El que pinté de azul porque era su color favorito, el que llenamos de pósters de fútbol y luego de bandas de rock. Entré, la cama estaba sin hacer, ropa tirada en el suelo. Olía a ese perfume dulzón que usaba Verónica. Nada del olor de mi hijo, el niño que olía a jabón y a tierra después de jugar. Empecé a recoger, doblé la ropa, tendí la cama, pasé el trapo por los muebles y entonces vi el cajón del buró entreabierto.
No iba a abrirlo, de verdad que no. Pero algo brilló adentro. El sol de la tarde pegaba directo y ese destello llamó mi atención. Abrí el cajón. papeles, muchos papeles desordenados, recibos viejos, fotos, impresas de Verónica en la playa, en restaurantes caros, en bares, todas recientes, todas mientras yo les prestaba dinero para la gasolina. Seguí buscando sin saber exactamente qué buscaba y entonces lo vi. Un sobre manila grueso con mi nombre escrito arriba en letra de Damián.

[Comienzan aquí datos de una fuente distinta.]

(** A configured camera is found by its own identifier, up to cameras
    sharing it. *)
Lemma lookup_camera_of_member config camera :
  camera ∈ zoneminder_cameras config →
  ∃ first, lookup_camera config (cam_id camera) = Some first
           ∧ cam_id first = cam_id camera.
Proof.
  unfold lookup_camera.
  induction (zoneminder_cameras config) as [|c l IH]; intros Hin.
  - by apply elem_of_nil in Hin.
  - cbn [List.find]. case_bool_decide as Hc; [by exists c|].
    apply elem_of_cons in Hin as [->|Hin]; [done|]. by apply IH.
Qed.

(** X14: the channel [on_connect] subscribes to for a configured camera
    leads back to that camera.  For a camera whose identifier has no slash,
    a message on [<mqtt_base_events_topic>/<camera id>] gives the identifier
    of the camera, and the lookup finds a camera with that identifier. *)
Theorem X14_subscribed_channel_finds_camera (config : Config) (camera : Camera) :
  camera ∈ zoneminder_cameras config →
  has_char "/" (cam_id camera) = false →
  camera_id_of_topic config (events_channel config camera) = cam_id camera
  ∧ ∃ found,
      lookup_camera config (camera_id_of_topic config (events_channel config camera))
        = Some found
      ∧ cam_id found = cam_id camera.
Proof.
  intros Hin Hid. destruct (camera_id_round_trip config camera Hid) as [Hrt _].
  split; [done|]. rewrite Hrt. by apply lookup_camera_of_member.
Qed.

Lemma X14_subscribed_channel_witness :
  Demo.cam1 ∈ zoneminder_cameras Demo.cfg
  ∧ has_char "/" (cam_id Demo.cam1) = false
  ∧ camera_id_of_topic Demo.cfg (events_channel Demo.cfg Demo.cam1) = "cam1".
Proof.
  assert (Hin : Demo.cam1 ∈ zoneminder_cameras Demo.cfg) by apply list_elem_of_here.
  split; [exact Hin|]. split; [reflexivity|].
  exact (proj1 (X14_subscribed_channel_finds_camera Demo.cfg Demo.cam1 Hin eq_refl)).
Defined.

(** ** The seek offset *)

(** X16: for a profile whose [skip_first_n_secs] is below one minute, the
    argument after [-ss] is that number of seconds written as [HH:MM:SS],
    whatever the other parameters. *)
Theorem X16_seek_offset_is_a_timestamp_below_a_minute
    (scale skip maxlen : Z) (input output : string) :
  0 ≤ skip < 60 →
  ffmpeg_argv scale skip maxlen input output !! 6%nat = Some "-ss"
  ∧ ffmpeg_argv scale skip maxlen input output !! 7%nat = Some (spec_hhmmss skip).
Proof.
  intros Hskip. split; [done|].
  unfold ffmpeg_argv. cbn [lookup list_lookup]. f_equal.
  by apply seek_offset_below_a_minute.
Qed.

Lemma X16_seek_offset_witness :
  0 ≤ 59 < 60
  ∧ ffmpeg_argv 480 59 8 "/work/1.mp4" "/work/1.gif" !! 7%nat = Some "00:00:59".
Proof.
  assert (H : 0 ≤ 59 < 60) by lia.
  split; [exact H|].
  exact (proj2 (X16_seek_offset_is_a_timestamp_below_a_minute 480 59 8
                  "/work/1.mp4" "/work/1.gif" H)).
Defined.

Lemma X17_one_argument_per_parameter_witness :
  (320 : Z) ≠ 480
  ∧ ffmpeg_argv 320 2 8 "/work/1.mp4" "/work/1.gif" !! 5%nat
      ≠ ffmpeg_argv 480 2 8 "/work/1.mp4" "/work/1.gif" !! 5%nat
  ∧ ffmpeg_argv 320 2 8 "/work/1.mp4" "/work/1.gif" !! 7%nat
      = ffmpeg_argv 480 2 8 "/work/1.mp4" "/work/1.gif" !! 7%nat.
Proof.
  assert (H : (320 : Z) ≠ 480) by discriminate.
  assert (H7 : (7 ≠ 5)%nat) by discriminate.
  destruct (ffmpeg_argv_one_argument_per_parameter 480 320 2 2 8 8
              "/work/1.mp4" "/work/1.gif") as (Hsame & Hdiff & _).
  split; [exact H|]. split; [exact (Hdiff H) | exact (Hsame 7%nat H7)].
Defined.

(** ** A failed subscription is retried *)

(** No subscribe of a loop that went through has raised. *)
Lemma subscribed_none_raised config l evs channel :
  subscribed config l evs → EvClient (Subscribe channel) Raised ∉ evs.
Proof.
  induction 1 as [|camera rc l evs _ IH]; intros Hin.
  - by apply elem_of_nil in Hin.
  - apply elem_of_cons in Hin as [Hin|Hin]; [discriminate|].
    apply elem_of_cons in Hin as [Hin|Hin]; [discriminate|]. by apply IH.
Qed.

(** What [on_connect] leaves: the flag set when every subscribe returned,
    the flag untouched when one raised. *)
Lemma on_connect_flag ext config rc w :
  ((∃ channel, EvClient (Subscribe channel) Raised ∈ events_of (on_connect ext config rc) w)
   ∧ sub_connected (on_connect ext config rc w).2 = sub_connected w)
  ∨ ((∀ channel, EvClient (Subscribe channel) Raised ∉ events_of (on_connect ext config rc) w)
     ∧ sub_connected (on_connect ext config rc w).2 = true).
Proof.
  unfold events_of. rewrite on_connect_unfold.
  set (w0 := with_event (EvLog INFO "connected to mqtt_server %s  mqtt_port %i") w).
  destruct (subscribe_loop ext config (zoneminder_cameras config) w0)
    as [(pre & Hok & Hsub & Hev)
       |(done & camera & rest & pre & Hraise & Hcams & Hsub & Hev)];
    cbv zeta in *;
    match goal with
    | |- context [for_each ?l ?body w0] => destruct (for_each l body w0) as [r1 w1]
    end; cbn [fst snd] in *; subst r1;
    destruct Hev as (Ht & Hf & Hd & Hc).
  - right. world_simpl. rewrite Ht. subst w0. world_simpl. trace_norm.
    rewrite drop_app_length. split; [|done]. intros channel Hin.
    apply elem_of_cons in Hin as [Hin|Hin]; [discriminate|].
    apply elem_of_app in Hin as [Hin|Hin]; [|refute_elem Hin].
    by apply (subscribed_none_raised _ _ _ _ Hsub) in Hin.
  - left. destruct (escalation_run ext "on_connect exception" w1)
      as (r & Hok & Ht' & Hf' & Hd' & Hc').
    cbv zeta in *. rewrite Ht', Hc', Ht, Hc. subst w0. world_simpl.
    trace_norm. rewrite drop_app_length. split; [|done].
    exists (events_channel config camera).
    apply list_elem_of_further, elem_of_app. right.
    apply list_elem_of_further, list_elem_of_here.
Qed.

(** X18: a subscription that fails is retried from scratch.  Started with
    the flag cleared, [on_connect] leaves it cleared when a subscribe raised,
    and the following turns of the loop of [main] call [connect()] again,
    once per turn; when no subscribe raised, the flag is set and the
    following turns only sleep. *)
Theorem X18_failed_subscription_is_retried
    (ext : Externals) (config : Config) (rc : Z) (turns : nat) (w : World) :
  sub_connected w = false →
  let evs := events_of (on_connect ext config rc) w in
  let after := (on_connect ext config rc w).2 in
  ((∃ channel, EvClient (Subscribe channel) Raised ∈ evs) →
     sub_connected after = false
     ∧ connect_asyncs (events_of (main_loop ext config turns) after)
         = replicate turns (mqtt_server config, mqtt_port config))
  ∧ ((∀ channel, EvClient (Subscribe channel) Raised ∉ evs) →
     sub_connected after = true
     ∧ events_of (main_loop ext config turns) after = replicate turns (EvSleep 10)).
Proof.
  intros Hc evs after. subst evs after.
  destruct (on_connect_flag ext config rc w) as [[[ch Hin] Hflag]|[Hnone Hflag]].
  - rewrite Hc in Hflag. split.
    + intros _. split; [done|].
      destruct (main_loop_reconnecting ext config turns _ Hflag)
        as (evs' & _ & (Ht & _) & Hca & _).
      by rewrite (events_of_ext _ _ _ Ht).
    + intros Hno. by destruct (Hno ch).
  - split.
    + intros [ch Hin]. by destruct (Hnone ch).
    + intros _. split; [done|]. apply events_of_ext.
      by destruct (main_loop_idle ext config turns _ Hflag) as (_ & Ht & _).
Qed.

Lemma X18_failed_subscription_witness :
  sub_connected Demo.w0 = false
  ∧ (∃ channel, EvClient (Subscribe channel) Raised
       ∈ events_of (on_connect Demo.ext_subscribe_raises Demo.cfg 0) Demo.w0)
  ∧ connect_asyncs (events_of (main_loop Demo.ext_subscribe_raises Demo.cfg 2)
                      (on_connect Demo.ext_subscribe_raises Demo.cfg 0 Demo.w0).2)
      = [("broker", 1883); ("broker", 1883)].
Proof.
  assert (H : ∃ channel, EvClient (Subscribe channel) Raised
       ∈ events_of (on_connect Demo.ext_subscribe_raises Demo.cfg 0) Demo.w0).
  { exists "zm/events/cam2". vm_compute. find_elem. }
  split; [reflexivity|]. split; [exact H|].
  exact (proj2 (proj1 (X18_failed_subscription_is_retried Demo.ext_subscribe_raises
                         Demo.cfg 0 2 Demo.w0 eq_refl) H)).
Defined.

Mamá, documentos importantes. Lo saqué con manos temblorosas. Adentro estaban las escrituras de la casa, las que yo guardaba en mi cuarto, en mi archivero. ¿Cómo habían llegado ahí? Debajo de las escrituras había otro documento. Un pagaré. Notariado con fecha de hace 2 años. Préstamo 450,000 pesos. Deudor Damián Rentería Ochoa. Acreedor Esperanza Ochoa, viuda de rentería. Concepto: inversión inicial para negocio de importación de refacciones. Lo recordé todo. Hace dos años Damián llegó emocionado. Tenía un plan. Un amigo le había propuesto un negocio, importar refacciones de autos desde Estados Unidos.
Iba a ser millonario. Solo necesitaba 450,000 pesos para empezar. Yo tenía ese dinero. Lo había ahorrado durante 10 años. Era para mi retiro, para cuando ya no pudiera trabajar más, pero era mi hijo, mi único hijo. Te lo pagaré en 6 meses, mamá, con intereses. Vas a ver. Firmamos ante notario porque él insistió. Para que veas que hablo en serio, dijo, “El negocio nunca funcionó. El amigo desapareció con parte del dinero. Damián nunca volvió a hablar del préstamo y yo yo nunca le pregunté porque era mi hijo y una madre no cobra lo que da con amor, ¿o sí?” Seguí revisando el sobre.
Había más papeles, estados de cuenta bancarios. de hace 6 meses, una cuenta que no conocía a nombre de Damián con depósitos regulares de 15,000 20,000 pesos. ¿De dónde salía ese dinero si él supuestamente no trabajaba? Y abajo de todo, una hoja doblada. La desdoblé. Era una impresión de mensajes de WhatsApp entre Damián y Verónica. Verónica, ya hablé con el de la inmobiliaria. Dice que esta casa en esta zona vale como 3 m000ones. Damián, es mucho. Verónica. Por eso mismo, amor.